Where once Western civilization strove for intellectual unity, for over two centuries, there has been dialectic between the sciences and the humanities, C. P. Snow’s two cultures. Pluralism and fragmentation have replaced the medieval quest for unity. The age of specialization has led to the need to cross disciplinary boundaries. A source for the emergence of interdisciplinarity is the recognition of the insufficiency and disunity of the disciplines. Kockelmans believes “that interdisciplinarity is not progress but a symptom of the pathological situation in which man’s theoretical knowledge finds itself today. For more than two hundred years specialization….has led to the dangerous fragmentation of our entire epistemological domain. Our theoretical knowledge has disintegrated, and the human personality has been affected by this lack of integration” (Kockelmans, 1979, p. 146).
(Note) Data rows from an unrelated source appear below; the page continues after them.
(* ===== verification/Programs.v ===== *)
(** * The programs (platform/*/cmd/uinit, cmd/login)

    The first process of a board opens its platform, starts the system ([System]) and runs one shell ([Shell])
    after the other.  The shell is the program login, which waits for a line on the console before it
    becomes the shell of the user. *)

From S2P Require Import Prelude GoMonad System Shell Ubmcctl.
#[local] Open Scope string_scope.
#[local] Open Scope list_scope.
#[local] Open Scope Z_scope.

(** ** uinit *)

(** The boards: two with an ASPEED SoC, and two virtual ones. *)
Inductive board : Type := Quanta | Ast2500evb | QemuA15 | QemuA72.

Definition has_aspeed (b : board) : bool := match b with Quanta | Ast2500evb => true | QemuA15 | QemuA72 => false end.

(** What the main functions do with an error of the startup: [log.Fatal] or [log.Error]. *)
Definition startup_fatal (b : board) : bool := match b with Ast2500evb | QemuA15 => true | Quanta | QemuA72 => false end.

#[export] Instance event_eq_dec : EqDecision event.
Proof. solve_decision. Defined.

(** The device nodes, and what was started. *)
Record prog : Type := mk_prog { nodes : gset string; events : list event }.

Definition dev_mem : string := "/dev/mem".

(** [openHostMemory] panics when the device cannot be opened, as it is when its node is missing. *)
Definition openHostMemory : M prog unit := fun p => if decide (dev_mem ∈ nodes p) then (Ret tt, p) else (Panic, p).

(** [aspeed.Open]: [soc] is the result of [ModelName] ([Scu.Open]). *)
Definition aspeed_Open {A} (soc : result A) : M prog unit :=
  _ ← openHostMemory;
  match soc with Ok _ => mret tt | Err _ => go_panic end.

(** [Platform()] of the boards. *)
Definition Platform {A} (b : board) (soc : result A) : M prog unit :=
  if has_aspeed b then aspeed_Open soc else mret tt.

(** [bmc.Startup(p)] with the device node it makes: [unix.Mknod] when it is reached and succeeds. *)
Definition Startup (E : env) : M prog (result unit) := fun p =>
  let '(r, t) := StartupWithConfig E (events p) in
  (r, mk_prog (if decide (Mknod ∈ t) then match mknod E with Ok _ => {[dev_mem]} ∪ nodes p | Err _ => nodes p end else nodes p) t).

(** The loop of shells: those that have returned, and the one that runs.  The channels that
    its handlers have registered stay registered in the process. *)
Record loop : Type := mk_loop { returned : nat; cur : sh }.

Definition shell_from (n : nat) : sh := mk_sh NotStarted InRun BeforeNotify false n 0.
Definition loop_start : loop := mk_loop 0 (shell_from 0).

(** [main], up to its endless loop. *)
Definition uinit_main {A} (b : board) (soc : result A) (E : env) : M prog loop :=
  _ ← Platform b soc;
  r ← Startup E;
  match r with
  | Err _ => if startup_fatal b then go_fatal else mret loop_start
  | Ok _ => mret loop_start
  end.

(** The four boards. *)
Definition quanta_main {A} (soc : result A) (E : env) : M prog loop := uinit_main Quanta soc E.
Definition ast2500evb_main {A} (soc : result A) (E : env) : M prog loop := uinit_main Ast2500evb soc E.
Definition qemu_a15_main (E : env) : M prog loop := uinit_main QemuA15 (Ok tt) E.
Definition qemu_a72_main (E : env) : M prog loop := uinit_main QemuA72 (Ok tt) E.

Inductive loop_act : Type := InShell (a : act) | Again.

Definition fire_loop (s : loop) (a : loop_act) : option loop :=
  match a with
  | InShell a => c ← fire (cur s) a; Some (mk_loop (returned s) c)
  | Again =>
      match shell (cur s) with
      | ShellReturned => Some (mk_loop (S (returned s)) (shell_from (channels (cur s))))
      | _ => None
      end
  end.

Fixpoint loop_runs (s : loop) (l : list loop_act) : option loop :=
  match l with
  | [] => Some s
  | a :: l => s ← fire_loop s a; loop_runs s l
  end.

(** Every shell that returned and every interrupt that was forwarded has left a channel behind. *)
Definition loop_ok (s : loop) : Prop :=
  ok (cur s) /\ (returned s + forwarded (cur s) <= channels (cur s))%nat /\
  (handler (cur s) <> BeforeNotify -> handler (cur s) <> Killed -> (returned s + forwarded (cur s) < channels (cur s))%nat).

Lemma shell_from_ok n : ok (shell_from n).
Proof. split; cbn; try done; repeat split; try done; lia. Qed.

Lemma fire_loop_ok s a s' : loop_ok s -> fire_loop s a = Some s' -> loop_ok s'.
Proof.
  intros (Ho & H1 & H2) H. destruct a as [a|].
  - apply bind_Some in H as (c & Hc & [= <-]). split; [by eapply fire_ok|]. cbn.
    destruct s as [k [ch sh h p n f]]. cbn in *. clear Ho.
    destruct a, h, sh, ch, p; cbn in Hc; try case_decide; simplify_eq; cbn; split; try (intros ?); try done; try lia;
      first [specialize (H2 ltac:(done) ltac:(done)); lia|idtac].
  - cbn in H. destruct (shell (cur s)) eqn:Es; try done. injection H as <-. split; [apply shell_from_ok|]. cbn.
    assert (handler (cur s) = HandlerReturned) as Hh by (by apply (ok_return _ Ho)).
    split; [|done]. specialize (H2 ltac:(by rewrite Hh) ltac:(by rewrite Hh)). lia.
Qed.

Lemma loop_runs_ok l s s' : loop_ok s -> loop_runs s l = Some s' -> loop_ok s'.
Proof.
  revert s. induction l as [|a l IH]; intros s Ho H; [by injection H as <-|].
  apply bind_Some in H as (s1 & Ha & H). eapply IH; [|exact H]. by eapply fire_loop_ok.
Qed.

(** What is left until the next shell, when the child ends as soon as it runs. *)
Definition next_shell (s : sh) : list loop_act :=
  (InShell <$> (match shell s, child s with
    | InRun, NotStarted => [StartOk; ChildExit]
    | InRun, _ => [ChildExit]
    | _, _ => []
    end ++
    match shell s, handler s with
    | ShellReturned, _ => []
    | _, BeforeNotify => [Notify; SendDone]
    | _, _ => [SendDone]
    end)) ++ [Again].

Lemma next_shell_runs s : loop_ok s -> handler (cur s) <> Panicked -> handler (cur s) <> Killed ->
  exists s', loop_runs s (next_shell (cur s)) = Some s' /\ returned s' = S (returned s) /\ cur s' = shell_from (channels (cur s')).
Proof.
  intros ([H1 H2 _ _ _] & _) Hp Hk. destruct s as [k [ch sh h p n f]]. cbn in *.
  destruct sh, ch, h; cbn in *; try done; try (by specialize (H2 eq_refl)); try (by eexists); naive_solver.
Qed.

(** The startup comes back, without an error exactly when no required component failed, unless there is no seed. *)
Lemma startup_returns E t :
  match seed E with
  | Err _ => StartupWithConfig E t = (Exit, t ++ [SeedRandom])
  | Ok _ => exists r t', StartupWithConfig E t = (Ret r, t') /\ System.ok r = can_start E
  end.
Proof.
  unfold StartupWithConfig, seedRandomGenerator, can_start. destruct E as [sd ini gp fn [tty baud] ua net cr mk dbg sh me gr dn ak].
  cbn [seed init_system gpio fan host_uart uart network create mknod debug_ssh ssh metrics grpc dns acme_key].
  destruct sd as [e|u]; [done|]. unfold must, start, mbind, M_bind, modify.
  destruct ini; [by eexists _, _|]. destruct gp; [by eexists _, _|]. destruct fn; [by eexists _, _|]. destruct ua; [by eexists _, _|].
  destruct net; [by eexists _, _|]. destruct dbg; (destruct me; [by eexists _, _|]; destruct gr; [by eexists _, _|];
    destruct dn; [by eexists _, _|]; destruct ak; by eexists _, _).
Qed.

(** The board's memory can be opened and is that of a supported SoC. *)
Definition opens {A} (b : board) (soc : result A) (p : prog) : bool :=
  negb (has_aspeed b) || (bool_decide (dev_mem ∈ nodes p) && match soc with Ok _ => true | Err _ => false end).


(** Two shells on a board whose network does not come up, the second with an interrupt. *)
Definition no_network : env :=
  mk_env (Ok tt) (Ok tt) (Ok tt) (Ok tt) ("/dev/ttyS2", 57600) (Ok tt) (Err "no link") (fun _ => Ok tt) (Ok tt) true (Ok tt) (Ok tt) (Ok tt) (Ok tt) (Ok tt).


(** ** login *)

(** How the program ends: it becomes another one, with the arguments, the environment and what
    is left on standard input; or it ends with an error. *)
Inductive login_end : Type :=
| Became (path : string) (argv env : list string) (stdin : list (list Z))
| Fatal (message : string).

Definition login_env : list string := ["TZ=UTC"; "HOME=/root"; "USER=root"; "PATH=/bin"].

(** [main], with the flag [shell], the reads of standard input, and the error of [unix.Exec], which does not return
    otherwise. *)
Definition login_main (shell : string) (reads : list (list Z)) (exec : option error) : login_end :=
  match ReadString reads with
  | (Err e, _) => Fatal ("unable to read from terminal: " +:+ e)
  | (Ok _, rest) =>
      match exec with
      | None => Became shell [shell] login_env rest
      | Some e => Fatal ("failed to exec: " +:+ e)
      end
  end.

Lemma ReadString_find reads : 
  (Forall (fun r => 10 ∉ r) reads -> (ReadString reads).1 = Err "EOF") /\
  (forall pre r post, reads = pre ++ r :: post -> Forall (fun r => 10 ∉ r) pre -> 10 ∈ r ->
     exists l, ReadString reads = (Ok l, post)).
Proof.
  induction reads as [|r reads [IH1 IH2]]; [split; [done|by intros []]|]. split.
  - intros [Hr Hreads]%Forall_cons. cbn. rewrite (proj2 (list_find_None (eq 10) r)).
    { destruct (ReadString reads) as [l rest]. cbn in *. by rewrite IH1. }
    apply Forall_forall. intros x Hx <-. done.
  - intros [|r' pre] r0 post E Hpre H10; cbn in E; injection E as -> E.
    + subst. cbn. destruct (list_find (eq 10) r0) as [[i x]|] eqn:Ef; [by eexists|].
      apply list_find_None in Ef. rewrite Forall_forall in Ef. by destruct (Ef 10 H10).
    + apply Forall_cons in Hpre as [Hr Hpre]. destruct (IH2 pre r0 post E Hpre H10) as [l El]. cbn.
      rewrite (proj2 (list_find_None (eq 10) r')), El by (apply Forall_forall; intros x Hx <-; done). by eexists.
Qed.

(** The user's shell is started exactly when a line was entered on the console: without one it is
    never started, and with one it is, with the fixed environment.  It reads on after the read that held the line's end, so
    what was typed ahead in the same read is lost. *)
Theorem login_waits_for_line (shell : string) (reads : list (list Z)) :
  (Forall (fun r => 10 ∉ r) reads -> forall exec, exists m, login_main shell reads exec = Fatal m) /\
  (forall pre r post, reads = pre ++ r :: post -> Forall (fun r => 10 ∉ r) pre -> 10 ∈ r ->
     login_main shell reads None = Became shell [shell] login_env post).
Proof.
  destruct (ReadString_find reads) as [H1 H2]. unfold login_main. split.
  - intros Hno exec. specialize (H1 Hno). destruct (ReadString reads) as [l rest]. cbn in H1. subst. by eexists.
  - intros pre r post E Hpre H10. by destruct (H2 pre r post E Hpre H10) as [l ->].
Qed.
Things falling apart and the center not holding is certainly a prominent perspective on the contemporary human condition. From this outlook, always expecting common ground and integration is a misunderstanding of both human and interdisciplinary realities. Epistemological pluralism, methodological conflicts and ideological divisions are the necessary starting points for the agenda of interdisciplinary studies.

Elizabeth Fox Keller writes of “the de facto multiplicity of explanatory styles in scientific practice, reflecting the manifest diversity of epistemological goals which researchers bring to their task” (Keller, 2002, p. 300). Many have latched on to C. P. Snow’s notion of the two cultures, Elizabeth Fox Keller adds: “when Snow was writing, the scientific world was itself a world divided” (Keller, 2002, p. 80).

Given the widespread recognition of the divisions, why are not more people clarifying what these conflicts are and seeking where convergence and where demarcation between diverging approaches are within disciplines and across academic cultures? These new comparative interdisciplinary goals can be accomplished on small, medium, and large fields. At the micro level sub-fields in different disciplines can be compared, at the middle level disciplinary approaches can be examined, say the connection between historical methods and those used by evolutionary biologists. At the macro level, where paradigms and perspectives diverge, the epistemological diversity between the three liberal arts academic cultures needs examination and dialogue. Extensive dialogues between diverging perspectives can result which hopefully will enlarge the understandings of each discipline and culture.

“Explanatory pluralism,” Elizabeth Fox Keller concludes, “…is now not simply a reflection of differences in epistemological cultures but a positive virtue in itself, representing our best chance of coming to terms with the world around us” (Keller, 2002, p. 300). In an epistemologically pluralist world with competing paradigms and diverse visions, complexity and heterogeneity will be present in interdisciplinary studies as it is in much of the rest of academia. The obstacles to creating interdisciplinary common ground and integration lead to new opportunities, to turning to explanatory pluralism as a direction for interdisciplinary studies. These are chances to advance an interdisciplinary agenda that takes as its focus confronting the challenges of epistemological divisions and ideological diversity. Looking through the pluralistic lenses of all three academic cultures is a place to start. An interdisciplinarity rooted in the three academic cultures can help confront the problems posed by plural ways of knowing that many ignore and few rigorously confront.

1 This article is adapted from a paper by the same title that Dr. Fuchsman presented at the 2007 annual conference of the Association of Integrative Studies, September 27-30, 2007, at Arizona State University, Tempe, AZ.